Masse - La “civiltà delle masse” è degli anni 1920. Avvertita come un
esito della guera, un fatto storico: le masse tenute al fronte per cinque anni non
erano più “fuori del mondo”. Ma come un’evenienza negativa; di appiattimento
culturale, incapacità politica, rischio d’ingovernabilità sociale. Una polemica
di cui fu subito culmine e motore “La ribellione della masse” del filosofo
spagnolo Ortega y Gasset, 1930. Una polemica quindi che fa un secolo, senza che
antidoti siano stati trovati. Ma nemmeno proposti: la polemica è infatti viziata
dal risentimento, come ogni polemica intellettuale, senza sostegno sociologico.
Sociologicamente si propone come un collo d bottiglia perdurante, se dopo un
secolo le masse sono sempre i barbari alle porte.
Piccolo
borghese – Il termine torna indicativo per questa fase
politica italiana – finite le ideolgoie, e finita anche la funzione trainante
delle élites, culturali e politiche.
Il Kleinbürger di Engels, il rabiat gewordene Kleinbürger, il piccolo
borghese arrabbiato-furioso. e dello
stesso Marx. Dell’equivalenza mediocrità, buon senso, grandezza. Autoreferente,
ma in riferimento a una forma incontestabile di uguaglianza, dell’uno che vale
uno – o al buio tutti i gatti sono grigi. Ma, si direbbe, di una mediocrità
buona per i periodi di gestione, non per l’innovazione, per il cambiamento
quando si impone. Ovvero: la soluzione può venire comoda per arrivare al successo,
ma poi il piccolo borghese non può che gestire l’esistente, bene o male.

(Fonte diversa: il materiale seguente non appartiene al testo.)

(** An administrator with the role asked for a mapping of a team the registry has. *)
Definition admin_evidence (tr : list gevent) (m : Mapping) : Prop :=
  ∃ a token claims subject request response t,
    d_admin d = Some a ∧ jwt_proved tr Administrators (au_verifier a) token claims ∧
    authorize_claims (au_pointer a) (au_role a) claims = Ok subject ∧ mp_issuer m = d_issuer d ∧
    Asked (GReadTeam (mp_team m) request) (Some response) ∈ tr ∧ hr_status response = 200 ∧
    team_decode (hr_body response) = Some t ∧ tm_id t = mp_team m.

(** What may happen after a history. *)
Definition allowed (tr : list gevent) (e : gevent) : Prop :=
  match e with
  | Asked (GForward method target hs body) _ =>
      ∃ q c request, Asked GAccept q ∈ tr ∧ request_valid tr c ∧
        method = rq_method q ∧ body = rq_body q ∧
        url_resolve (d_proxy d) (rq_path q) (rq_raw_query q) = Some target ∧
        hs = set_context c request (copy_headers rest_skipped (rq_headers q) ∅)
  | Asked (GDial target hs) _ =>
      ∃ q c request, Asked GAccept q ∈ tr ∧ request_valid tr c ∧
        url_websocket (d_proxy d) (rq_path q) (rq_raw_query q) = Some target ∧
        hs = set_context c request (copy_headers websocket_skipped (rq_headers q) ∅)
  | Asked (GWrite conn from m) _ => Asked (GRead conn from) (Some m) ∈ tr ∧ dialled tr conn
  | Asked (GRespond (RToken access _)) _ =>
      ∃ s c name bytes clock token, d_working d = Some s ∧
        Sign s (tx_operator c) (tx_team c) name (Some bytes) clock = Some token ∧ tk_access token = access ∧
        did tr (OpRecordToken c (tk_jti token) (tk_issued token) (tk_expires token)) (Ok ())
  | Asked (GRespond (RRedirect _ (Some (session, _)))) _ =>
      ∃ input, did tr (OpCreate input) (Ok ()) ∧ si_session input = session
  | Stored (OpCreate input) _ =>
      ∃ f bytes, d_oidc d = Some f ∧ Asked (GRandom 32) (Some bytes) ∈ tr ∧
        si_session input = encode bytes ∧ si_issuer input = fc_issuer (fl_cfg f) ∧
        si_operator input = operator_id (si_issuer input) (si_subject input) ∧
        login_evidence tr f (si_subject input) ∧ team_evidence tr f (si_subject input) (si_teams input)
  | Stored (OpReplaceMembership session _ ids _) _ =>
      ∃ f now m, d_membership d = Some f ∧ did tr (OpMembershipState session now) (Ok m) ∧
        team_evidence tr f (ms_subject m) ids
  | Stored (OpRecordToken c _ _ _) _ =>
      ∃ session now, Asked GNow now ∈ tr ∧ did tr (OpTokenContext session (tx_team c) now) (Ok c)
  | Stored (OpRegister m) _ => admin_evidence tr m
  | _ => True
  end.
Lemma layout_year_digits y : 0 ≤ y < 10000 → layout_year y = digits 4 y.
Proof.
  intros Hy. unfold layout_year. rewrite (proj2 (Z.ltb_ge _ _)) by lia. apply zero_pad_digits.
  change (10 ^ Z.of_nat 4) with 10000. lia.
Qed.

Lemma sprintf_pad_digits w n : 0 ≤ n < 10 ^ Z.of_nat w → sprintf_pad w n = digits w n.
Proof.
  intros Hn. unfold sprintf_pad. rewrite (proj2 (Z.ltb_ge _ _)) by lia. apply zero_pad_digits. lia.
Qed.

Lemma digit_prefix_all l : Forall (λ c, is_digit c = true) l → digit_prefix l = l.
Proof. induction 1 as [|c l Hc _ IH]; [done|]. simpl. by rewrite Hc, IH. Qed.

(** Scanning as many digits as the width reads their number. *)
Lemma scan_int_digits ds rest :
  ds ≠ [] → Forall (λ c, is_digit c = true) ds →
  scan_int (length ds) (ds ++ rest) = Some (decimal_value ds, rest).
Proof.
  intros Hne Hds. unfold scan_int. rewrite take_app_length.
  destruct ds as [|c ds]; [done|]. apply Forall_cons in Hds as Hc. destruct Hc as [Hc _].
  assert (c ≠ "-"%char ∧ c ≠ "+"%char) as [H1 H2] by (split; intros ->; discriminate Hc).
  cbn [head]. rewrite (bool_decide_eq_false_2 (c = "-"%char)), (bool_decide_eq_false_2 (c = "+"%char)) by done.
  cbn [orb]. rewrite digit_prefix_all by done.
  rewrite !bool_decide_eq_false_2 by congruence. by rewrite Nat.add_0_r, drop_app_length.
Qed.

Malaparte, che sull’immagine di un Lenin piccolo
borghese ha costruito il suo biopic del fondatore del bolscevismo, lo vede
all’apogeo quando può infine rinunciare alla rivoluzione, per una “nuova politica
economica” che è la vecchia, anche se deve deludere i suoi compagni di sempre,
l’uomo di mano Trockij per primo: “Finis, le grands gestes, le avventure
pericolose, i colpi di testa, i tours de main, les jeux du hasard, finis, les
foules massées dans les rues, le mitragliatrici ai crocicchi, le bandiere rosse
sui campi di battaglia, i rulli dei tamburi, l’ebbrezza della vittoria, l’orgoglio
di poter «briser d’un coup de poing l’horizon da sa destinée»”. Tutti dovranno
diventare funzionari dela rivoluzione.
E ancora: “La grandezza di Lenin”, il buon’uomo,
il piccolo borghese, “è fatta di piccole cose. Il suo genio ardente e
meticoloso, la sua volontà al tempo stesso timida e violenta, non sono che un’insieme
di sentimenti e qualità mediocri. È la mediocrità del genio e del carattere di
Lenin che, sola, ha salvato al rivoluzione bolscevica. Là, dove Cesare,
Cromwell, Napoleone auraient échoué, Lenin è riuscito”.
Il piccolo borghese ha connotazione negativa
nelle lingue europee, sinonimo di filisteo, o conformista intellettuale, e di
conservatore contro i suoi stessi interessi, per invidia sociale, e di massa di
manovra della propaganda, o opinione pubblica. “Il piccolo borghese” di Bernanos
“dipende interamente dall’ordine stabilito,che ama come se stesso”. Ma può
lasciarsi anche trasportare dalla collera – In Francia anzi è frequente, per i
“gilets jaunes” e altra sollevazioni analoghe. È l’orizzonte che definisce il
piccolo borghese. Che può essere più produttivo se limitato.